Sabemos que ao contrário do que existiam no passado, os surdos vêm ganhando espaço nas
universidades, nas empresas, e nos campos onde antes não eram aceitos, mas, mesmo assim,
ainda representam uma minoria. Ainda se faz necessário um maior empenho para que a
sociedade surda se sinta aceita como são, e não “adaptada” para eles como se precisassem se
adequar para nós. Ainda se faz necessário que nós ouvintes aprendamos o idioma Libras para
que nós nos adeqüemos a esse mundo único e diferente. Esse filme nos chama para essa
realidade. Como futuros educadores, precisamos pensar sobre a comunidade surta, nos
empenha para compreender e imergir nessa cultura. Se iremos nos deparar com alunos
surdos, como poderemos então transmitir e receber conhecimento se nada sabemos a
respeito?O fato da mãe de Adam ser uma professora, nos faz refletir em como é importante o
aprendizado da Libras e de acordo com minha experiência como educadora, sei que ainda
existe muito campo a ser explorado nessa área pois, ainda é pequeno o número de professores
nessa área. E se a mãe do Adam não fosse professora? Será que seu desempenho com os
sinais seria o mesmo?Tudo isso, nos leva a reflexões mais profundas, para pensar além do
filme, e não só como educadores, mas também como indivíduos participantes de uma
sociedade que ainda enxerga o surdo como “alguém que está incapaz de fazer algo por não
ouvir.” O avô do Adam no filme, apresenta um papel importante, como alguém que
simplesmente ignora os sons como um aspecto que não o diferencia dos demais na sociedade.

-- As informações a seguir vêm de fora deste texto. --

Lemma clear_entries_perm n semid semnum i ents :
  exists gone, ents ≡ₚ gone ++ clear_entries n semid semnum i ents /\
    Forall (cleared semid semnum) gone.
Proof.
  revert i ents. induction n as [|n IH]; intros i ents; simpl; [by exists []|].
  destruct (ents !! i) as [e|] eqn:Hi; [|by exists []].
  destruct (un_id e =? semid) eqn:Hid; [|apply IH].
  destruct (_ || _) eqn:Hnum; [|destruct (negb _); [by exists []|apply IH]].
  pose proof (drop_entry_perm _ _ _ Hi) as Hp.
  assert (He : cleared semid semnum e).
  { bool_to_prop. split; [done|]. apply orb_true_iff in Hnum as [H|H]; bool_to_prop; auto. }
  destruct (negb _).
  - exists [e]. split; [done|]. by apply Forall_singleton.
  - destruct (IH (if (i <? length (drop_entry i ents))%nat then i else S i) (drop_entry i ents))
      as (gone & Hg & Hall).
    exists (e :: gone). split; [|by constructor]. simpl. by rewrite <- Hg.
Qed.

Lemma take_drop_entry i ents e :
  ents !! i = Some e -> take i (drop_entry i ents) = take i ents.
Proof.
  intros Hi%lookup_lt_Some. unfold drop_entry.
  destruct (lookup_lt_is_Some_2 ents (pred (length ents))) as [y ->]; [lia|].
  destruct (Nat.ltb_spec i (pred (length ents))).
  - rewrite take_insert_ge by lia. rewrite take_take. f_equal. lia.
  - rewrite take_take. f_equal. lia.
Qed.

Lemma clear_entries_all n semid i ents :
  (length ents - i <= n)%nat -> Forall (fun e => un_id e <> semid) (take i ents) ->
  Forall (fun e => un_id e <> semid) (clear_entries n semid (-1) i ents).
Proof.
  revert i ents. induction n as [|n IH]; intros i ents Hn Hpre; simpl.
  { rewrite take_ge in Hpre by lia. done. }
  destruct (ents !! i) as [e|] eqn:Hi.
  2:{ apply lookup_ge_None in Hi. by rewrite take_ge in Hpre by lia. }
  pose proof (drop_entry_length _ _ _ Hi). pose proof (lookup_lt_Some _ _ _ Hi).
  destruct (Z.eqb_spec (un_id e) semid) as [Hid|Hid].
  - apply IH; [destruct (_ <? _)%nat; lia|].
    destruct (Nat.ltb_spec i (length (drop_entry i ents))).
    + by rewrite (take_drop_entry _ _ _ Hi).
    + rewrite take_ge by lia. rewrite <- (take_ge (drop_entry i ents) i) by lia.
      by rewrite (take_drop_entry _ _ _ Hi).
  - apply IH; [lia|]. rewrite (take_S_r _ _ _ Hi). apply Forall_app. split; [done|]. by apply Forall_singleton.
Qed.
(* ===== verification/SemSys.v ===== *)
(** * The semaphore system calls

    What [sys_semop], [sys_semget], [semctl1] and [semexit] do to a
    well-formed state, on every branch. *)

From stdpp Require Import base numbers list option gmap.
From Stdlib Require Import ZArith Lia Bool.
From S2P Require Import Prelude Sem SemFacts SemOps SemInv.

#[local] Set Warnings "-clear-no-such-hyp,-notation-for-abbreviation".

(** ** Waiting and waking *)

Lemma fold_pids_vals pid sops base :
  semval <$> set_pids pid sops base = semval <$> base.
Proof.
  revert base. induction sops as [|sop sops IH]; intros base; [done|].
  simpl. rewrite IH. rewrite (list_fmap_alter semval _ (fun v => v)).
  - by apply list_alter_id.
  - by apply Forall_true.
Qed.
(* ===== verification/ItimerFacts.v ===== *)
(** * Interval timers: theorems

    The timing wheel is a timeout service; the timers that count down do not
    drift; the real timer is armed for the time asked for, is read back as the
    time left, and is re-armed for the first multiple of its interval that is
    still to come. *)

From stdpp Require Import base numbers list option.
From Stdlib Require Import ZArith Lia Bool.
From S2P Require Import Prelude Clock ClockFacts Timeout TimeoutFacts TimeoutClock Itimer.

(** ** The timing wheel as a timeout service *)

Definition wheel_due (s : tstate) (id : Z) : option Z :=
  if timeout_pending s id then Some (remaining s id) else None.

Lemma wheel_due_ext s s' id :
  ticks s' = ticks s -> timeouts s' id = timeouts s id -> wheel_due s' id = wheel_due s id.
Proof. intros Ht Hi. unfold wheel_due, timeout_pending, remaining. by rewrite Ht, Hi. Qed.

Definition wheel_ready (s : tstate) (id : Z) : Prop :=
  has (to_flags (timeouts s id)) TIMEOUT_INITIALIZED = true.

Lemma flag_init f m m' :
  Z.land TIMEOUT_INITIALIZED m = 0 ->
  has (clr_flag f m) TIMEOUT_INITIALIZED = has f TIMEOUT_INITIALIZED /\
  (Z.land m' TIMEOUT_INITIALIZED = 0 ->
   has (set_flag f m') TIMEOUT_INITIALIZED = has f TIMEOUT_INITIALIZED).
Proof.
  intros Hm. unfold has, clr_flag, set_flag. split.
  - f_equal. f_equal. rewrite <- Z.land_assoc, (Z.land_comm _ TIMEOUT_INITIALIZED). f_equal.
    rewrite <- Z.ldiff_land. apply Z.bits_inj'. intros n Hn. rewrite Z.ldiff_spec.
    destruct (Z.testbit m n) eqn:E; [|by rewrite andb_true_r].
    assert (Hz : Z.testbit (Z.land TIMEOUT_INITIALIZED m) n = false) by (rewrite Hm; apply Z.bits_0).
    rewrite Z.land_spec, E, andb_true_r in Hz. by rewrite Hz.
  - intros Hm'. by rewrite Z.land_lor_distr_l, Hm', Z.lor_0_r.
Qed.

Lemma add_ready s id k r s' :
  timeout_add s id k = Done r s' -> wheel_ready s' id.
Proof.
  intros E. pose proof (add_initialized _ _ _ _ _ E) as Hi. unfold wheel_ready. revert E.
  unfold timeout_add. rewrite Hi. simpl. destruct (k <? 0); [done|].
  set (f1 := clr_flag (to_flags (timeouts s id)) TIMEOUT_TRIGGERED).
  assert (H1 : has f1 TIMEOUT_INITIALIZED = true)
    by (unfold f1; rewrite (proj1 (flag_init _ TIMEOUT_TRIGGERED 0 eq_refl)); done).
  repeat case_match; intros [= <- <-]; simpl; rewrite Z.eqb_refl; simpl; try done.
  by rewrite (proj2 (flag_init f1 0 TIMEOUT_ONQUEUE eq_refl) eq_refl).
Qed.

Lemma del_ready s id : wheel_ready s id -> wheel_ready (timeout_del s id).2 id.
Proof.
  unfold wheel_ready, timeout_del. simpl. intros Hi. rewrite Z.eqb_refl. simpl.
  rewrite (proj1 (flag_init _ TIMEOUT_TRIGGERED 0 eq_refl)). case_match; [|done].
  by rewrite (proj1 (flag_init _ TIMEOUT_ONQUEUE 0 eq_refl)).
Qed.

#[export] Program Instance wheel_service : TimeoutService tstate := {|
  ts_add := timeout_add; ts_del := timeout_del; ts_ok := tw_ok; ts_ready := wheel_ready;
  ts_due := wheel_due |}.
Next Obligation.
  intros s id k Hok Hi Hk. destruct (add_spec s id k Hok Hk Hi) as (s' & E & Hok' & Ht & Hp & Hr & Ho).
  eexists _, s'. split; [exact E|]. split; [done|]. split; [by eapply add_ready|].
  split; [unfold wheel_due; by rewrite Hp, Hr|]. intros i Hne. apply wheel_due_ext; auto.
Qed.
Next Obligation.
  intros s id Hok Hi. destruct (timeout_del s id) as [r s'] eqn:E.
  destruct (del_spec s id r s' Hok E) as (Hok' & _ & Ht & Hp & _ & _ & Ho). simpl.
  split; [done|]. split; [by apply (del_ready s id) in Hi; rewrite E in Hi|].
  split; [unfold wheel_due; by rewrite Hp|]. intros i Hne. apply wheel_due_ext; auto.
Qed.
Lemma msgctl1_safe r0 s cred msqid cmd tmp ce : at_ (User r0) s -> safe (msgctl1 t cred msqid cmd tmp ce s).
Proof.
  intros Hat. apply (with_lookup _ _ _ (fun found => _) Hat); [by eapply safe_user|].
  intros q qq Hq Hd. set (th := SetCopy q cred tmp).
  destruct (at_QREF t (User r0) th s q qq) as (s' & -> & Hat' & Hq' & _ & El & _); try done.
  { intros qq'. simpl. by rewrite lookup_insert_eq. }
  simpl mbind. rewrite Hq'. simpl mbind.
  destruct (cmd =? IPC_RMID).
  { destruct (negb _); [by eapply safe_out|]. exact (rmid_safe th s' q _ Hat' eq_refl eq_refl Hq' Hd). }
  destruct (cmd =? IPC_SET).
  { destruct (negb _); [by eapply safe_out|]. eexists. split; [done|]. by apply Hat'. }
  destruct (cmd =? IPC_STAT); [|by eapply safe_out].
  destruct (negb _); [by eapply safe_out|]. eexists. split; [done|].
  apply (at_move t th (StatCopy q ce)); try done. simpl. by rewrite Hq'.
Qed.
End Steps.

(** ** All interleavings *)

(** A thread that can go on: a sleeper only when a signal ends its sleep. *)
Definition runnable (th : thread) (e : Z) : Prop :=
  match th with
  | User _ | RmSleep _ => False
  | SndSleep _ _ | RcvSleep _ _ => e <> 0
  | _ => True
  end.

(** One step of the system: a thread makes a call, a thread in a call goes
    on, or time passes.  [None] is a fault. *)
Inductive mstep (paged : bool) : mstate -> option mstate -> Prop :=
| ms_call s t r c : threads s !! t = Some (User r) -> mstep paged s (call paged t c s)
| ms_resume s t th e : threads s !! t = Some th -> runnable th e -> mstep paged s (resume paged t e s)
| ms_time s n : mstep paged s (Some (mkM (ques s) (msgs s) (next_addr s) (msg_queues s) (num_ques s)
    (num_msgs s) (sequence s) (maxmsgs s) n (threads s))).

Inductive mreach (paged : bool) (s0 : mstate) : mstate -> Prop :=
| mr_refl : mreach paged s0 s0
| mr_step s s' : mreach paged s0 s -> mstep paged s (Some s') -> mreach paged s0 s'.

Lemma msginit_ok now n : msg_ok (msginit now n).
Proof.
  assert (Hz : forall f, (forall r, f (User r) = 0) -> tsum f (replicate n (User None)) = 0).
  { intros f Hf. apply tsum_zero. intros t th Ht. apply lookup_replicate in Ht as [-> _]. apply Hf. }
  constructor; simpl.
  - intros q qq Hq. by rewrite lookup_empty in Hq.
  - intros t th Ht. apply lookup_replicate in Ht as [-> _]. done.
  - split; [constructor|]. intros q Hq. by apply elem_of_nil in Hq.
  - constructor.
  - intros q qq Hq. by rewrite lookup_empty in Hq.
  - unfold queued. rewrite map_to_list_empty, dom_empty_L, elements_empty. simpl.
    clear Hz. by induction n.
  - done.
  - done.
  - intros a [[x Hx]|[x Hx]]; by rewrite lookup_empty in Hx.
Qed.

Lemma mstep_safe s o : msg_ok s -> fits s -> mstep false s o -> safe o.
Proof.
  intros Hok Hft Hst. destruct Hst as [s t r c Ht|s t th e Ht Hr|s n].
  - pose proof (at_intro t _ _ Hok Ht) as Hat. destruct c as [cred k flg|id a|id a|cred id cmd tmp ce]; simpl.
    + by eapply msgget_try_safe.
    + by eapply sys_msgsnd_safe.
    + by eapply sys_msgrcv_safe.
    + by eapply msgctl1_safe.
  - pose proof (at_intro t _ _ Hok Ht) as Hat. unfold resume. rewrite Ht.
    destruct th as [r|cred k flg|q a|q a|q a|q m a|q a|q a|q m a|q|q|q cred tmp|q e']; simpl in Hr; try done.
    + by apply msgget_create_safe.
    + by eapply msgsnd_wake_safe.
    + by eapply msgsnd_wake_safe.
    + by apply msgsnd_alloc_safe.
    + by apply msgsnd_copy_safe.
    + by eapply msgrcv_wake_safe.
    + by eapply msgrcv_wake_safe.
    + by destruct (at_thread _ _ _ Hat).
    + by apply rmid_free_safe.
    + by apply msgctl_set_safe.
    + by eapply safe_out.
  - eexists. split; [done|]. destruct Hok as [H1 H2 H3 H4 H5 H6 H7 H8 H9]. constructor; simpl; try done.
    intros q qq Hq. destruct (H1 q qq Hq). by constructor.
Qed.

Lemma mstep_fits paged s s' : fits s -> mstep paged s (Some s') -> fits s'.
Proof.
  intros Hf Hst. remember (Some s') as o eqn:E. destruct Hst as [s t r c Ht|s t th e Ht Hr|s n].
  - by apply (fit_call paged t c s).
  - by apply (fit_resume paged t e s).
  - injection E as <-. by eapply fits_same.
Qed.

Lemma mreach_ok now n s : mreach false (msginit now n) s -> msg_ok s /\ fits s.
Proof.
  induction 1 as [|s s' _ [IH1 IH2] Hst].
  - split; [apply msginit_ok|]. split; [apply map_Forall_empty|]. by apply Forall_replicate.
  - destruct (mstep_safe s (Some s') IH1 IH2 Hst) as (s1 & [= <-] & Hok). split; [done|].
    by eapply mstep_fits.
Qed.

(** C6: message queues, any interleaving.  In every state that any calls of
    any number of threads can lead to, when [copyout] does not sleep: the
    references of a queue are the threads inside it, a removed queue is off
    the list and has exactly one thread that frees it, and that thread sleeps
    exactly while there are others inside; every message is on one queue or in
    the hands of one sender; the byte and message counts of the queues,
    [num_ques] and [num_msgs] are exact, and the indexes of the list increase;
    and every message has a type that is not negative and at most [MSGMAX]
    bytes, as many as its length says.  No step ever touches a queue or a
    message that was freed, nor panics in [que_free] or [msg_copyout]. *)
Theorem msg_invariant now n s :
  mreach false (msginit now n) s ->
  msg_ok s /\ map_Forall (fun _ => msg_fits) (msgs s) /\ forall o, mstep false s o -> exists s', o = Some s'.
Proof.
  intros Hr. destruct (mreach_ok now n s Hr) as [Hok Hft]. split; [done|]. split; [apply Hft|].
  intros o Hst. destruct (mstep_safe s o Hok Hft Hst) as (s' & -> & _). by exists s'.
Qed.
(** The receiver's buffer can take the message: its word and as many bytes as
    the message has are mapped, whatever size the receiver gave. *)
Definition writable (word : bool) (mem : list Z) (mm : msg) : bool :=
  word && (length (concat (msg_data mm)) <=? length mem)%nat.

Lemma copyout_spec mm word mem len :
  msg_fits mm ->
  msg_copyout mm word mem len = Some
    (if writable word mem mm then
       inr (Z.min len (msg_len mm), concat (msg_data mm) ++ drop (length (concat (msg_data mm))) mem)
     else inl EFAULT).
Proof.
  intros (_ & _ & Hl). unfold msg_copyout, writable. rewrite Z.gtb_ltb.
  destruct (Z.ltb_spec MSGMAX (msg_len mm)); [lia|]. destruct word; simpl; [|done].
  rewrite copyout_chain_spec. rewrite Nat.leb_antisym. by destruct (_ <? _)%nat.
Qed.

(** Round trip of a message.  A message of at most [MLEN] bytes, or of
    [MINCLSIZE] to [MCLBYTES] bytes, copied in from a mapped buffer and out
    again to a buffer at least as long, gives back its type, its length and
    exactly its bytes, and leaves what follows them in the buffer alone. *)
Theorem msg_copy_roundtrip a ty mem sz :
  sa_type a = Some ty -> 0 <= ty -> one_mbuf (sa_sz a) ->
  sa_sz a <= Z.of_nat (length (sa_mem a)) -> sa_sz a <= sz -> sz <= Z.of_nat (length mem) ->
  exists mm, msg_copyin a = inr mm /\ msg_type mm = ty /\ msg_len mm = sa_sz a /\
    msg_copyout mm true mem sz = Some
      (inr (sa_sz a, take (Z.to_nat (sa_sz a)) (sa_mem a) ++ drop (Z.to_nat (sa_sz a)) mem)).
Proof.
  intros Hty Hpos Hone Hlen Hsz Hmem.
  assert (Hb : 0 <= sa_sz a <= MCLBYTES) by (unfold one_mbuf, MINCLSIZE, MLEN, MCLBYTES in *; lia).
  pose proof (copyin_spec a ty Hty Hpos Hb) as H. rewrite stored_one in H by done.
  destruct (Z.leb_spec (sa_sz a) (Z.of_nat (length (sa_mem a)))); [|lia].
  destruct H as (mm & E & Ht & Hl & Hc). exists mm. split_and!; try done.
  rewrite copyout_spec by (eapply copyin_fits; [exact E|unfold MCLBYTES, MSGMAX in *; lia]).
  unfold writable. rewrite Hc, length_take, Hl.
  replace (Z.to_nat (sa_sz a) `min` length (sa_mem a))%nat with (Z.to_nat (sa_sz a)) by lia.
  destruct (Nat.leb_spec (Z.to_nat (sa_sz a)) (length mem)); [|lia]. simpl. by rewrite Z.min_r by lia.
Qed.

Quantas pessoas nós conhecemos que ocupam cargos importantes e são surdas?
Percebemos que elas ainda representam de fato a minoria. Que a nossa percepção não se
limite apenas nessas aulas de Libras, mas que ela vá para além e nos conduza a um caminho
de pesquisa, estudo e interesse por esse assunto. Gratidão pela indicação do filme.